→ **Task description**
For the records that follow, please set down exactly the lines between the one holding "if include_specific_rules" and the one holding "the regular expressions are", inclusive, and only those.

<<<<

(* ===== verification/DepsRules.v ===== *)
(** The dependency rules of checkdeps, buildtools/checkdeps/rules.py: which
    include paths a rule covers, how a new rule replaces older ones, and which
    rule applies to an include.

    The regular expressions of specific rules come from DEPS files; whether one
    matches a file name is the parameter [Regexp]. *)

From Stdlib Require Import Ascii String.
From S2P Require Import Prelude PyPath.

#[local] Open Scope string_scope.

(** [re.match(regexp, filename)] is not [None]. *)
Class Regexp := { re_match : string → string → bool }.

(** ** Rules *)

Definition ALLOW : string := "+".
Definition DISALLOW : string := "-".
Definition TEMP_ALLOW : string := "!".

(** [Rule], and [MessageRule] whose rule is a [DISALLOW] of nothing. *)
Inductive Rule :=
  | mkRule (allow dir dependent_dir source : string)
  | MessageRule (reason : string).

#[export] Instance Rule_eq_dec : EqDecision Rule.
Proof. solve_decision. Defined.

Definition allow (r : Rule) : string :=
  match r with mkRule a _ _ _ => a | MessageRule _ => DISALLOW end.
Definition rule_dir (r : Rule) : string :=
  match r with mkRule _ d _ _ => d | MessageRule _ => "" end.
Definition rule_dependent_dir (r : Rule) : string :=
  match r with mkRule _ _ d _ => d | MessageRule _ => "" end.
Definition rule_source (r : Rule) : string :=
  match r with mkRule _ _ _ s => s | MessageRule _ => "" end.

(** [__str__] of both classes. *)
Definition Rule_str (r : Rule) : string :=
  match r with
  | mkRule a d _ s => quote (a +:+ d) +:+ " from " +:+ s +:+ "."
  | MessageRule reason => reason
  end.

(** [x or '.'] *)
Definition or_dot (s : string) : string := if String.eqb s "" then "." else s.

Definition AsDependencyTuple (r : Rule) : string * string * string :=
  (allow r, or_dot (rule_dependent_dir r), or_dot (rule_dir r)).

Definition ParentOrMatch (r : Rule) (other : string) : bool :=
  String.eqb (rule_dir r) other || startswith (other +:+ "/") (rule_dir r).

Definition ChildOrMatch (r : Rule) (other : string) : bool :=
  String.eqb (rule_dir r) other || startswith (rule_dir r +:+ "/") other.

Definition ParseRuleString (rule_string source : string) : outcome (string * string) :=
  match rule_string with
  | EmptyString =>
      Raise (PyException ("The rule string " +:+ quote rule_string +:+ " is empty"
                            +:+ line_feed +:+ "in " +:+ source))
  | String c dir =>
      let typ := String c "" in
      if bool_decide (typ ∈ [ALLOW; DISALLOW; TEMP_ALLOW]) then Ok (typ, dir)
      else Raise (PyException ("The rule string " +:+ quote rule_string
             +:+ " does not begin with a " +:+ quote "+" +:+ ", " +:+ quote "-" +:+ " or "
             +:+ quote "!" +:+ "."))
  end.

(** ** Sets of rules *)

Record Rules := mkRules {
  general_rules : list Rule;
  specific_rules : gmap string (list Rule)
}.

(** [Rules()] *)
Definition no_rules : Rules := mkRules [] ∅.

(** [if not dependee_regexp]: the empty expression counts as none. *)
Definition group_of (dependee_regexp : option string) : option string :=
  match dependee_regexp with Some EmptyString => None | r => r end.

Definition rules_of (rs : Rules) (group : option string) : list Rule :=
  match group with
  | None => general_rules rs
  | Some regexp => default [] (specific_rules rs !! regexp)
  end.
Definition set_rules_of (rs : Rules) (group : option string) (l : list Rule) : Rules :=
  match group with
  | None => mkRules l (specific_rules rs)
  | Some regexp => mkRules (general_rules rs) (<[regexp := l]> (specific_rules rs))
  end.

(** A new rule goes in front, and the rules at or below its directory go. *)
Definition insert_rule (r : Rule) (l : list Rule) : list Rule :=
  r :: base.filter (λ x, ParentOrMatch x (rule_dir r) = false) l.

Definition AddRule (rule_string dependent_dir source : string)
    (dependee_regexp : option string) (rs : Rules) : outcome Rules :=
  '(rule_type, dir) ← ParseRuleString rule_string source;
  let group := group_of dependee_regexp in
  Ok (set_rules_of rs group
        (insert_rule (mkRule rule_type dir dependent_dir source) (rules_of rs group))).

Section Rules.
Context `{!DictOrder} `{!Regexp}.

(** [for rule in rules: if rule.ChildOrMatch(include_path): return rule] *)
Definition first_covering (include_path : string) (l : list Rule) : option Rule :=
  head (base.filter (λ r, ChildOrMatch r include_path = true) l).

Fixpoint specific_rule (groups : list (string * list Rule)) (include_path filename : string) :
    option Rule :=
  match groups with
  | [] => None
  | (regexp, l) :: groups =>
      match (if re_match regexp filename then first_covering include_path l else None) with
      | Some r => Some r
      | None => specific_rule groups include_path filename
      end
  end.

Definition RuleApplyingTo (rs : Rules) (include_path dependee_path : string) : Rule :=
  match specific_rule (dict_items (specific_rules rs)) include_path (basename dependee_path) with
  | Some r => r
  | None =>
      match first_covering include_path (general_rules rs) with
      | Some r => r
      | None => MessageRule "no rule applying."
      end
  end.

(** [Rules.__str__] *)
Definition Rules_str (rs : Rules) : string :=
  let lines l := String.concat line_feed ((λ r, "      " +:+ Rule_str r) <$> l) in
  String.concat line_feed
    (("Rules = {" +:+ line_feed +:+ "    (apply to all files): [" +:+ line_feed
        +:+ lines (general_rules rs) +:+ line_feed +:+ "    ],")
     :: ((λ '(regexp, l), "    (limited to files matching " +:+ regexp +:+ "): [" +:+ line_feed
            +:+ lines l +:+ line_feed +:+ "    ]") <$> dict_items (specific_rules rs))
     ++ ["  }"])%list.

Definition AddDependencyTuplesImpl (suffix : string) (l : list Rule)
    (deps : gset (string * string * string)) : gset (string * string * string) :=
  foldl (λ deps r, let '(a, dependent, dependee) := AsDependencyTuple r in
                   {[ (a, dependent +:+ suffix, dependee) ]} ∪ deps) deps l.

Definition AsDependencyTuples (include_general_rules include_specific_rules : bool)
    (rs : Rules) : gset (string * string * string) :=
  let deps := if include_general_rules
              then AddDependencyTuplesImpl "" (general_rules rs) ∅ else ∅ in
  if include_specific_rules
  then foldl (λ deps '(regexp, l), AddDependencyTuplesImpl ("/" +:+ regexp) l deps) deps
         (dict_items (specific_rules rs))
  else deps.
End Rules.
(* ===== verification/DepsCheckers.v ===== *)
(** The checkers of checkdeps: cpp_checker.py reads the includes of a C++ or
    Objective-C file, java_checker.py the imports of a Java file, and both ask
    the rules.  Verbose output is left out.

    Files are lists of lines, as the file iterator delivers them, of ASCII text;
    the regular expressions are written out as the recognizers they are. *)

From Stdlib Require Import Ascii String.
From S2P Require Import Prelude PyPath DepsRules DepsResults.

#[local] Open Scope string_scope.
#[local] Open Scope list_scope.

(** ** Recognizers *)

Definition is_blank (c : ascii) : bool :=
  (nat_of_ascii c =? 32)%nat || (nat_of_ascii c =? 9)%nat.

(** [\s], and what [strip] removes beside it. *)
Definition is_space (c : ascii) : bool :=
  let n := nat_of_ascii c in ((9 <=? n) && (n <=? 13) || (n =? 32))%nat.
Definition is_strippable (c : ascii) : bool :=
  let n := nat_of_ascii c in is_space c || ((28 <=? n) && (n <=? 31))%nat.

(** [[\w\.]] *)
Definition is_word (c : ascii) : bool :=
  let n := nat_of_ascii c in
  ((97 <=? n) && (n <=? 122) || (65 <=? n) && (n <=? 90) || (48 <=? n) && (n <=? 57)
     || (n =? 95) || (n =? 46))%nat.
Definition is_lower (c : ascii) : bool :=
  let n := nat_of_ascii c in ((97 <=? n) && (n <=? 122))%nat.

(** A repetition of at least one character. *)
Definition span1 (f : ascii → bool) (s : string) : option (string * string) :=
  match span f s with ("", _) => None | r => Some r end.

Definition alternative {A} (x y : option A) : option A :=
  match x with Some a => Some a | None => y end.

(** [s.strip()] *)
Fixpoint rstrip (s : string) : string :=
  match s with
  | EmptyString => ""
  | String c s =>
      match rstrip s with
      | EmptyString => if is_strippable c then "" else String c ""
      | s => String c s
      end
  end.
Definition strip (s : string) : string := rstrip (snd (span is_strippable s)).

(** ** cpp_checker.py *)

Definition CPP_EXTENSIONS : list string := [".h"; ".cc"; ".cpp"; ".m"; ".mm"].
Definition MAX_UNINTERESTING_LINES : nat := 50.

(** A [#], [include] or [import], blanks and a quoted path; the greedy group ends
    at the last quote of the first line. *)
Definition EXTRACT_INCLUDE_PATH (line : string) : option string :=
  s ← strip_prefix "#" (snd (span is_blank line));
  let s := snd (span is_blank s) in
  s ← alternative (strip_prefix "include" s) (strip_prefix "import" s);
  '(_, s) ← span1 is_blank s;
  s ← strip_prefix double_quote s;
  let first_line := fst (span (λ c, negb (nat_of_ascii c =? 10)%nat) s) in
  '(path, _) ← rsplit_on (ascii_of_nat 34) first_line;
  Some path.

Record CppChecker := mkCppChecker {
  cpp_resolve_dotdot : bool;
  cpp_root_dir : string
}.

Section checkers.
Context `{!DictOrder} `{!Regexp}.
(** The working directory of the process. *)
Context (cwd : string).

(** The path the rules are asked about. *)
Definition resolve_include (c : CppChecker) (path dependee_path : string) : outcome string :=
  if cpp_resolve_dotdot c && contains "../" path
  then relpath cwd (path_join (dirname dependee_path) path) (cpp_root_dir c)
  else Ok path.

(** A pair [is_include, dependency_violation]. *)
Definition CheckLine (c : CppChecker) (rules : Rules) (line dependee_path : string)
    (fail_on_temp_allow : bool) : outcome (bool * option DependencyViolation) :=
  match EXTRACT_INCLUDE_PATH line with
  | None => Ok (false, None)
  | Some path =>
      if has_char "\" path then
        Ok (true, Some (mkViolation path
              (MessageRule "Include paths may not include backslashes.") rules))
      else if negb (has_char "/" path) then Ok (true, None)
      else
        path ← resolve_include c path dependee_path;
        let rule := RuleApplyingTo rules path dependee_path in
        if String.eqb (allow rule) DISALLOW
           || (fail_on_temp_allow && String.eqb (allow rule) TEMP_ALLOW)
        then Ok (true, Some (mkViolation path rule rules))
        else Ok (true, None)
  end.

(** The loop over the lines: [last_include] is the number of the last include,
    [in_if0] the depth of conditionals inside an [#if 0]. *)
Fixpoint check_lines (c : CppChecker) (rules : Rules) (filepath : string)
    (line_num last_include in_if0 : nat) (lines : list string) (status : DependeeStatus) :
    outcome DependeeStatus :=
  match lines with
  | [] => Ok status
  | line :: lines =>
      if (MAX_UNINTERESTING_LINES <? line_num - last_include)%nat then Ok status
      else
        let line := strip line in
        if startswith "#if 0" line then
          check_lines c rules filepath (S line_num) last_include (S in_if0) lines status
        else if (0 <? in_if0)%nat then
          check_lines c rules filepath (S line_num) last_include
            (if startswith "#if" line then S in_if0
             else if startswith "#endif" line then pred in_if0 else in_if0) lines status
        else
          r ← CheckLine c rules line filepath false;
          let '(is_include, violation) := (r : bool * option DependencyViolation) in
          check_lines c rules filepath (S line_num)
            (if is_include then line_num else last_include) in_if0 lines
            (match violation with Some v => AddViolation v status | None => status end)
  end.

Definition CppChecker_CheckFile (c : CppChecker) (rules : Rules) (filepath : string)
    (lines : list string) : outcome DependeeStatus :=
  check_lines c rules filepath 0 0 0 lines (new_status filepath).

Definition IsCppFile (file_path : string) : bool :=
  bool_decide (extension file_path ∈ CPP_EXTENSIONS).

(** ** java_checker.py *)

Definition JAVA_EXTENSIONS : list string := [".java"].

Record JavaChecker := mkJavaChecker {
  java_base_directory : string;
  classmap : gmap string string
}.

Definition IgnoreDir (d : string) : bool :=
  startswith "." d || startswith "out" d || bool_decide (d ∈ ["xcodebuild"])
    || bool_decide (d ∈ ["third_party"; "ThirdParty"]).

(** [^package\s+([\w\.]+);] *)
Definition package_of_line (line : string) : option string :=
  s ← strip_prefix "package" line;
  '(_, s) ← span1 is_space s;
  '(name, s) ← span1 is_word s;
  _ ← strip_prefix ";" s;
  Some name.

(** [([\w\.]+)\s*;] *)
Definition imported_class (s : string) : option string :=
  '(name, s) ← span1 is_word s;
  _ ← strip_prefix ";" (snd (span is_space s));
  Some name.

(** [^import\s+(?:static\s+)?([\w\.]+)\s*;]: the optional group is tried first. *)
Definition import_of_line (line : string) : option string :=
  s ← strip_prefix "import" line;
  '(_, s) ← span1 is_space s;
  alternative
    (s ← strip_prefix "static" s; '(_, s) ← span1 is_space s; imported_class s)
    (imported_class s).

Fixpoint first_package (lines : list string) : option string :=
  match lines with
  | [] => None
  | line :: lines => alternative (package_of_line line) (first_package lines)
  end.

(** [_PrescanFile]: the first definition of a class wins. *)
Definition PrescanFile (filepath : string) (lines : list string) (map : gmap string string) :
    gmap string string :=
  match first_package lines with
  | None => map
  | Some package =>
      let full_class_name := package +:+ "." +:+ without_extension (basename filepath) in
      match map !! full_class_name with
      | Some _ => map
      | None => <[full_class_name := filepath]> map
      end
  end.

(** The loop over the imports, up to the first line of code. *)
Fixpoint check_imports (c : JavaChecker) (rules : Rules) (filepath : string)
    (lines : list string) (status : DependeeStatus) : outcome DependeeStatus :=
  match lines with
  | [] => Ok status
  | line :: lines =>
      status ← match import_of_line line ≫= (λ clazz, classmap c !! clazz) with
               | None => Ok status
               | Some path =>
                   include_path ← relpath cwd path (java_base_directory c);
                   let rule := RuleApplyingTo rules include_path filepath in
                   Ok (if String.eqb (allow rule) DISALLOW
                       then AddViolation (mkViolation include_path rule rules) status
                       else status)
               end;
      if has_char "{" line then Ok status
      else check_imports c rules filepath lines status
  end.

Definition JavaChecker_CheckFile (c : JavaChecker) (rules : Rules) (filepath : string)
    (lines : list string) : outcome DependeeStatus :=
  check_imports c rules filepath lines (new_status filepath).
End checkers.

>>>>

→ **Answer below**
  if include_specific_rules
  then foldl (λ deps '(regexp, l), AddDependencyTuplesImpl ("/" +:+ regexp) l deps) deps
         (dict_items (specific_rules rs))
  else deps.
End Rules.
(* ===== verification/DepsCheckers.v ===== *)
(** The checkers of checkdeps: cpp_checker.py reads the includes of a C++ or
    Objective-C file, java_checker.py the imports of a Java file, and both ask
    the rules.  Verbose output is left out.

    Files are lists of lines, as the file iterator delivers them, of ASCII text;
    the regular expressions are written out as the recognizers they are. *)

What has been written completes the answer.